I understand your Dad's not wanting 'scripture' quoted. I've often found that 'scripture' comforts the quoter more than it does a person in deep pain. When I'm in pain and have talked to a minister, I found that the quoting of scripture seemed to be their way of distancing themselves from my vulnerability. Like they could retreat into scripture rather than advance into empathy. Most of your readers will probably disagree with me, but in the rough times, I need your voice and actions to be informed by scripture not your mouth full of it.
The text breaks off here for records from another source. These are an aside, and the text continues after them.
(* ===== verification/Umalloc.v ===== *)
(** * The user allocator: p6/umalloc.c

    Blocks have a header of eight bytes, the next free block and the size in units of a
    header; the free blocks form a ring in the order of their addresses, through [base]. *)

From S2P Require Import Prelude.

Section umalloc.
(** The address of [base], and whether the kernel lets a process of a size grow by a
    number of bytes. *)
Context (BASE : Z) (grow : Z -> Z -> bool).

(** The memory of the process, [freep], and the size of the process. *)
Record ust := Ust { u_mem : memory; u_freep : Z; u_sz : Z }.
Definition HDR : Z := 8.
Definition h_ptr (p : Z) : M ust Z := gets (fun s => rd32 (u_mem s) p).
Definition h_size (p : Z) : M ust Z := gets (fun s => rd32 (u_mem s) (p + 4)).
Definition set_hptr (p v : Z) : M ust unit := modify (fun s => Ust (wr32 (u_mem s) p v) (u_freep s) (u_sz s)).
Definition set_hsize (p v : Z) : M ust unit := modify (fun s => Ust (wr32 (u_mem s) (p + 4) v) (u_freep s) (u_sz s)).
Definition set_freep (v : Z) : M ust unit := modify (fun s => Ust (u_mem s) v (u_sz s)).
(** [p + n] on header pointers. *)
Definition hplus (p n : Z) : Z := u32 (p + n * HDR).
(** The system call: the old size, or -1 as a pointer. *)
Definition sbrk (n : Z) : M ust Z :=
  sz ← gets u_sz;
  if grow sz n then modify (fun s => Ust (u_mem s) (u_freep s) (u32 (sz + n)));; mret sz else mret (u32 (-1)).

(** The loop of [free]: where [bp] goes in the ring. *)
Fixpoint free_loop (fuel : nat) (bp p : Z) : M ust Z :=
  match fuel with
  | O => hang
  | S fuel' =>
    n ← h_ptr p;
    if (p <? bp) && (bp <? n) then mret p
    else if (n <=? p) && ((p <? bp) || (bp <? n)) then mret p
    else free_loop fuel' bp n
  end.
(** The block [bp] takes over the successor of [p], or joins it. *)
Definition link_right (bp p : Z) : M ust unit :=
  n ← h_ptr p;
  sz ← h_size bp;
  if hplus bp sz =? n then
    nsz ← h_size n;
    set_hsize bp (u32 (sz + nsz));;
    nn ← h_ptr n;
    set_hptr bp nn
  else set_hptr bp n.
(** [p] gets the block [bp] as its successor, or joins it. *)
Definition link_left (bp p : Z) : M ust unit :=
  psz ← h_size p;
  if hplus p psz =? bp then
    sz ← h_size bp;
    set_hsize p (u32 (psz + sz));;
    n ← h_ptr bp;
    set_hptr p n
  else set_hptr p bp.
Definition free (fuel : nat) (ap : Z) : M ust unit :=
  let bp := u32 (ap - HDR) in
  p ← gets u_freep;
  p ← free_loop fuel bp p;
  link_right bp p;;
  link_left bp p;;
  set_freep p.

Definition morecore (fuel : nat) (nu : Z) : M ust Z :=
  let nu := if nu <? 4096 then 4096 else nu in
  p ← sbrk (s32 (u32 (nu * HDR)));
  if p =? u32 (-1) then mret 0 else
  set_hsize p nu;;
  free fuel (hplus p 1);;
  gets u_freep.

(** The loop of [malloc]. *)
Fixpoint malloc_loop (fuel : nat) (ffuel : nat) (nunits prevp p : Z) : M ust Z :=
  match fuel with
  | O => hang
  | S fuel' =>
    sz ← h_size p;
    if nunits <=? sz then
      (if sz =? nunits then n ← h_ptr p; set_hptr prevp n;; set_freep prevp;; mret (hplus p 1)
       else
         set_hsize p (u32 (sz - nunits));;
         sz ← h_size p;
         let p := hplus p sz in
         set_hsize p nunits;;
         set_freep prevp;;
         mret (hplus p 1))
    else
      f ← gets u_freep;
      if p =? f then
        p ← morecore ffuel nunits;
        if p =? 0 then mret 0 else n ← h_ptr p; malloc_loop fuel' ffuel nunits p n
      else n ← h_ptr p; malloc_loop fuel' ffuel nunits p n
  end.
Definition malloc (fuel : nat) (nbytes : Z) : M ust Z :=
  let nunits := u32 (u32 (nbytes + HDR - 1) / HDR + 1) in
  prevp ← gets u_freep;
  prevp ← (if prevp =? 0 then set_hptr BASE BASE;; set_freep BASE;; set_hsize BASE 0;; mret BASE else mret prevp);
  p ← h_ptr prevp;
  malloc_loop fuel fuel nunits prevp p.
End umalloc.

(** ** A run *)

Definition grow_below (sz n : Z) : bool := sz + n <? 2 ^ 31.
Definition start : ust := Ust ∅ 0 0x4000.
Example malloc_ex : exists s, malloc 0x2000 grow_below 9 100 start = Ok 0xBF98 s /\
  exists s', malloc 0x2000 grow_below 9 8 s = Ok 0xBF88 s' /\ exists s'', free 9 0xBF98 s' = Ok tt s'' /\ rd32 (u_mem s'') 0xBF90 = 0x2000.
Proof. eexists. split; [vm_compute; reflexivity|]. eexists. split; [vm_compute; reflexivity|]. eexists. split; vm_compute; reflexivity. Qed.
(** The size of the request wraps around: a header is returned for 4294967295 bytes. *)
Example malloc_wraps : exists s, malloc 0x2000 grow_below 9 (2 ^ 32 - 1) start = Ok 0xC000 s /\ u_sz s = 0xC000.
Proof. eexists. split; vm_compute; reflexivity. Qed.

(** ** Free lists *)

Notation blk := (Z * Z)%type.
(** The blocks [l] linked from [a], the last one to [b]. *)
Fixpoint seg (m : memory) (l : list blk) (a b : Z) : Prop :=
  match l with
  | [] => a = b
  | (x, s) :: l' => a = x /\ rd32 m (x + 4) = s /\ seg m l' (rd32 m x) b
  end.
(** Blocks above [lo] and up to [hi], in the order of their addresses and never adjacent. *)
Fixpoint spaced (lo : Z) (l : list blk) (hi : Z) : Prop :=
  match l with
  | [] => lo <= hi
  | (x, s) :: l' => lo < x /\ 1 <= s /\ spaced (x + 8 * s) l' hi
  end.
Definition in_blocks (l : list blk) (a : Z) : Prop := exists x s, (x, s) ∈ l /\ x <= a < x + 8 * s.

Lemma hseg_app m l1 l2 a b : seg m (l1 ++ l2) a b <-> exists c, seg m l1 a c /\ seg m l2 c b.
Proof.
  revert a. induction l1 as [|[x s] l1 IH]; intros a; cbn [app seg].
  - split; [by exists a|]. by intros (c & -> & ?).
  - rewrite IH. split; [intros (-> & E & c & ? & ?); by exists c|]. intros (c & (-> & E & ?) & ?). repeat split; try done. by exists c.
Qed.
Lemma seg_frame m m' l a b : (forall x s, (x, s) ∈ l -> rd32 m' x = rd32 m x /\ rd32 m' (x + 4) = rd32 m (x + 4)) -> seg m l a b -> seg m' l a b.
Proof.
  revert a. induction l as [|[x s] l IH]; intros a H; [done|]. cbn [seg]. intros (-> & E & Hs).
  destruct (H x s) as [E1 E2]; [by left|]. rewrite E1, E2. repeat split; [done|]. apply IH; [|done]. intros y t Hy. apply (H y t). by right.
Qed.
Lemma spaced_weaken lo lo' l hi : spaced lo l hi -> lo' <= lo -> spaced lo' l hi.
Proof. destruct l as [|[x s] l]; cbn [spaced]; [lia|]. intros (? & ? & ?) ?. repeat split; [lia|done..]. Qed.
Lemma spaced_raise lo l hi hi' : spaced lo l hi -> hi <= hi' -> spaced lo l hi'.
Proof. revert lo. induction l as [|[x s] l IH]; intros lo; cbn [spaced]; [lia|]. intros (? & ? & ?) ?. repeat split; [done..|]. by apply IH. Qed.
Lemma spaced_hi lo l hi : spaced lo l hi -> lo <= hi.
Proof. revert lo. induction l as [|[x s] l IH]; intros lo; cbn [spaced]; [done|]. intros (? & ? & H). apply IH in H. lia. Qed.
Lemma spaced_app lo l1 l2 hi : spaced lo (l1 ++ l2) hi <-> exists mid, spaced lo l1 mid /\ spaced mid l2 hi.
Proof.
  revert lo. induction l1 as [|[x s] l1 IH]; intros lo; cbn [app spaced].
  - split; [exists lo; split; [lia|done]|]. intros (mid & ? & H). by eapply spaced_weaken.
  - rewrite IH. split; [intros (? & ? & mid & ? & ?); by exists mid|]. intros (mid & (? & ? & ?) & ?). repeat split; try done. by exists mid.
Qed.
Lemma spaced_in lo l hi x s : spaced lo l hi -> (x, s) ∈ l -> lo < x /\ 1 <= s /\ x + 8 * s <= hi.
Proof.
  revert lo. induction l as [|[y t] l IH]; intros lo H Hin; [by apply elem_of_nil in Hin|]. cbn [spaced] in H. destruct H as (H1 & H2 & H3).
  apply elem_of_cons in Hin as [[= -> ->]|Hin]; [apply spaced_hi in H3; lia|]. destruct (IH _ H3 Hin). lia.
Qed.
Lemma in_blocks_app l1 l2 a : in_blocks (l1 ++ l2) a <-> in_blocks l1 a \/ in_blocks l2 a.
Proof.
  unfold in_blocks. split.
  - intros (x & s & [H|H]%elem_of_app & ?); [left|right]; eauto.
  - intros [(x & s & H & ?)|(x & s & H & ?)]; exists x, s; rewrite elem_of_app; auto.
Qed.
Lemma in_blocks_cons x s l a : in_blocks ((x, s) :: l) a <-> x <= a < x + 8 * s \/ in_blocks l a.
Proof.
  unfold in_blocks. split.
  - intros (y & t & [[= -> ->]|H]%elem_of_cons & ?); eauto 6.
  - intros [H|(y & t & H & ?)]; [exists x, s; rewrite elem_of_cons; auto|exists y, t; rewrite elem_of_cons; auto].
Qed.
(** A block that does not meet the free ones has a place among them. *)
Lemma place lo l hi bp n : spaced lo l hi -> 1 <= n -> (forall a, bp <= a < bp + 8 * n -> ~ in_blocks l a) ->
  exists l1 l2, l = l1 ++ l2 /\ (forall x s, (x, s) ∈ l1 -> x + 8 * s <= bp) /\ (forall x s, (x, s) ∈ l2 -> bp + 8 * n <= x).
Proof.
  intros Hs Hn. revert lo Hs. induction l as [|[x s] l IH]; intros lo Hs Hd.
  { exists [], []. split; [done|]. split; intros y t Hin; by apply elem_of_nil in Hin. }
  destruct Hs as (H1 & H2 & H3).
  destruct (IH _ H3) as (l1 & l2 & -> & Hl1 & Hl2); [intros a Ha Hin; apply (Hd a Ha); apply in_blocks_cons; auto|].
  destruct (decide (x + 8 * s <= bp)).
  - exists ((x, s) :: l1), l2. split; [done|]. split; [|done]. intros y t [[= -> ->]|?]%elem_of_cons; auto.
  - assert (bp + 8 * n <= x) as Hx.
    { destruct (decide (bp + 8 * n <= x)); [done|]. exfalso. apply (Hd (Z.max bp x)); [lia|]. apply in_blocks_cons. left. lia. }
    exists [], ((x, s) :: l1 ++ l2). split; [done|]. split; [intros ? ? Hin; by apply elem_of_nil in Hin|].
    intros y t [[= -> ->]|Hy]%elem_of_cons; [done|]. apply (spaced_in _ _ _ _ _ H3) in Hy. lia.
Qed.

Fixpoint last_addr (x : Z) (l : list blk) : Z := match l with [] => x | (y, _) :: l' => last_addr y l' end.
Lemma last_addr_app x l1 y s l2 : last_addr x (l1 ++ (y, s) :: l2) = last_addr y l2.
Proof. revert x. induction l1 as [|[z t] l1 IH]; intros x; cbn [app last_addr]; [done|apply IH]. Qed.
Lemma split_addr x (l : list blk) : x ∈ map fst l -> exists l1 s l2, l = l1 ++ (x, s) :: l2.
Proof.
  intros H. apply list_elem_of_fmap in H as ([y s] & -> & H). apply list_elem_of_split in H as (l1 & l2 & ->). by exists l1, s, l2.
Qed.
(** The first block of a list, or where it ends. *)
Definition next_addr (l : list blk) (b : Z) : Z := match l with [] => b | (y, _) :: _ => y end.
Lemma hseg_next m l a b : seg m l a b -> a = next_addr l b.
Proof. destruct l as [|[y s] l]; [done|]. by intros (? & _). Qed.

(** ** The place of a block in the ring *)

Lemma walk_low bp l : forall x s b hi fuel S, seg (u_mem S) ((x, s) :: l) x b -> spaced x l hi -> x < bp ->
  (forall y t, (y, t) ∈ l -> y < bp) -> (bp < b \/ b <= x) -> (length l < fuel)%nat -> free_loop fuel bp x S = Ok (last_addr x l) S.
Proof.
  induction l as [|[y t] l IH]; intros x s b hi fuel S Hseg Hsp Hx Hl Hb Hf; (destruct fuel as [|fuel]; [lia|]);
    cbn [free_loop]; unfold h_ptr; rewrite bind_gets; destruct Hseg as (_ & _ & Hseg).
  - cbn [seg] in Hseg. rewrite Hseg, (proj2 (Z.ltb_lt x bp)) by done. cbn [andb orb last_addr].
    destruct (Z.ltb_spec bp b); [done|]. rewrite (proj2 (Z.leb_le b x)) by lia. done.
  - pose proof (hseg_next _ _ _ _ Hseg) as E. cbn [next_addr] in E. rewrite E in *. destruct Hsp as (H1 & H2 & H3).
    specialize (Hl y t) as Hy. assert (y < bp) by (apply Hy; by left).
    rewrite (proj2 (Z.ltb_ge bp y)), (proj2 (Z.leb_gt y x)), andb_false_r by lia. cbn [andb last_addr].
    eapply IH; [exact Hseg|eapply spaced_weaken; [exact H3|lia]|lia| |lia|cbn in Hf; lia].
    intros z u Hz. apply (Hl z u). by right.
Qed.
Lemma walk_high bp l : forall x s b hi fuel S, seg (u_mem S) ((x, s) :: l) x b -> spaced x l hi -> bp < x -> b < bp ->
  free_loop (Datatypes.S (length l) + fuel) bp x S = free_loop fuel bp b S.
Proof.
  induction l as [|[y t] l IH]; intros x s b hi fuel S Hseg Hsp Hx Hb; cbn [length Nat.add free_loop]; unfold h_ptr; rewrite bind_gets;
    destruct Hseg as (_ & _ & Hseg); rewrite (proj2 (Z.ltb_ge x bp)) by lia; cbn [andb orb].
  - cbn [seg] in Hseg. rewrite Hseg, (proj2 (Z.ltb_ge bp b)), andb_false_r by lia. done.
  - pose proof (hseg_next _ _ _ _ Hseg) as E. cbn [next_addr] in E. rewrite E in *. destruct Hsp as (H1 & H2 & H3).
    rewrite (proj2 (Z.leb_gt y x)) by lia. cbn [andb].
    eapply (IH y t b hi fuel S); [exact Hseg|eapply spaced_weaken; [exact H3|lia]|lia|lia].
Qed.

Section ring.
Context (BASE : Z).
Definition ring (m : memory) (fs : list blk) : Prop := seg m ((BASE, 0) :: fs) BASE BASE.

Lemma free_place bp l1 l2 hi fuel S : ring (u_mem S) (l1 ++ l2) -> spaced (BASE + 7) (l1 ++ l2) hi -> BASE < bp ->
  (forall x s, (x, s) ∈ l1 -> x < bp) -> (forall x s, (x, s) ∈ l2 -> bp < x) -> u_freep S ∈ BASE :: map fst (l1 ++ l2) ->
  (length (l1 ++ l2) + 2 <= fuel)%nat -> free_loop fuel bp (u_freep S) S = Ok (last_addr BASE l1) S.
Proof.
  intros Hr Hsp Hb H1 H2 Hin Hf. unfold ring in Hr. change ((BASE, 0) :: l1 ++ l2) with (((BASE, 0) :: l1) ++ l2) in Hr.
  apply hseg_app in Hr as (c & Hs1 & Hs2). apply spaced_app in Hsp as (mid & Hp1 & Hp2). rewrite length_app in Hf.
  assert (bp < c \/ c <= BASE) as Hc.
  { rewrite (hseg_next _ _ _ _ Hs2). destruct l2 as [|[y t] l2]; [cbn; lia|]. left. apply (H2 y t). by left. }
  assert (forall f, (length l1 < f)%nat -> free_loop f bp BASE S = Ok (last_addr BASE l1) S) as Low.
  { intros f Hlf. eapply walk_low; [exact Hs1|eapply spaced_weaken; [exact Hp1|lia]|done|exact H1|exact Hc|done]. }
  apply elem_of_cons in Hin as [->|Hin]; [apply Low; lia|]. rewrite map_app in Hin. apply elem_of_app in Hin as [Hin|Hin].
  - apply split_addr in Hin as (a & s & b & E). rewrite E, last_addr_app. rewrite E in Hs1, Hp1.
    change ((BASE, 0) :: a ++ (u_freep S, s) :: b) with (((BASE, 0) :: a) ++ (u_freep S, s) :: b) in Hs1.
    apply hseg_app in Hs1 as (d & _ & Hs1). pose proof Hs1 as [-> _]. pose proof Hp1 as Hp1'. apply spaced_app in Hp1 as (mid' & _ & Hp1). destruct Hp1 as (P1 & P2 & P3).
    assert (BASE + 7 < u_freep S) by (eapply spaced_in; [exact Hp1'|rewrite elem_of_app; right; by left]).
    eapply walk_low; [exact Hs1|eapply spaced_weaken; [exact P3|lia]| | |lia|].
    + apply (H1 _ s). rewrite E. apply elem_of_app. right. by left.
    + intros y t Hy. apply (H1 y t). rewrite E. apply elem_of_app. right. by right.
    + apply (f_equal length) in E. rewrite length_app in E. cbn in E. lia.
  - apply split_addr in Hin as (a & s & b & E). rewrite E in Hs2, Hp2. apply hseg_app in Hs2 as (d & _ & Hs2). pose proof Hs2 as [-> _].
    apply spaced_app in Hp2 as (mid' & _ & Hp2). destruct Hp2 as (P1 & P2 & P3).
    pose proof (f_equal length E) as El. rewrite length_app in El. cbn [length] in El.
    replace fuel with (Datatypes.S (length b) + (fuel - Datatypes.S (length b)))%nat by lia.
    rewrite (walk_high bp b (u_freep S) s BASE hi) by first [exact Hs2|eapply spaced_weaken; [exact P3|lia]|lia|apply (H2 _ s); rewrite E; apply elem_of_app; right; by left].
    apply Low. lia.
Qed.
That sounded wrong at the end, but anyways, that's how I've always felt.
Susan said…
"Sir, more than kisses, letters mingle souls. For thus, friends absent speak." John Donne
Marilyn Yocum said…
LOVE this post and the comments above!

Your father's feeling about response needing to be spontaneous in order to be most genuine is absolutely inspired! I'm not suggesting we put off reading letters until we know we can sit and respond, but his heart and love language show through here and make me think of my own pub-loving relative who craved relationship but there were just so many obstacles to it - some innate, some learned and some occasioned by life's trials (war, loss).
Belinda said…
Oh, Dave, I only wish I could claim that quote for my own, but, alas, I don't think I can! :)

"in the rough times, I need your voice and actions to be informed by scripture not your mouth full of it."

Now that is a quote to remember. Inspired by St. Francis I believe, who said, "Preach the gospel at all times, and if necessary, use words."
Belinda said…
Marilyn, how awesome it was to know that you "heard" my dad's voice and were touched by it. How powerful the words upon a page to speak, even beyond the grave. Poignant, because I cannot answer, and I wish so often that I could.
Belinda said…
Susan,
I love that John Donne quote! Thank you. We of all people know the truth of it, such prolific letter writers we have been. :)
Susan said…
I kind of miss those days of pouring it all out on a page... On the other hand, I'm glad your writing blesses so many people now and isn't reserved just for your journal and a relatively few letters. I'm glad God sprang you free! (Is sprang a word?)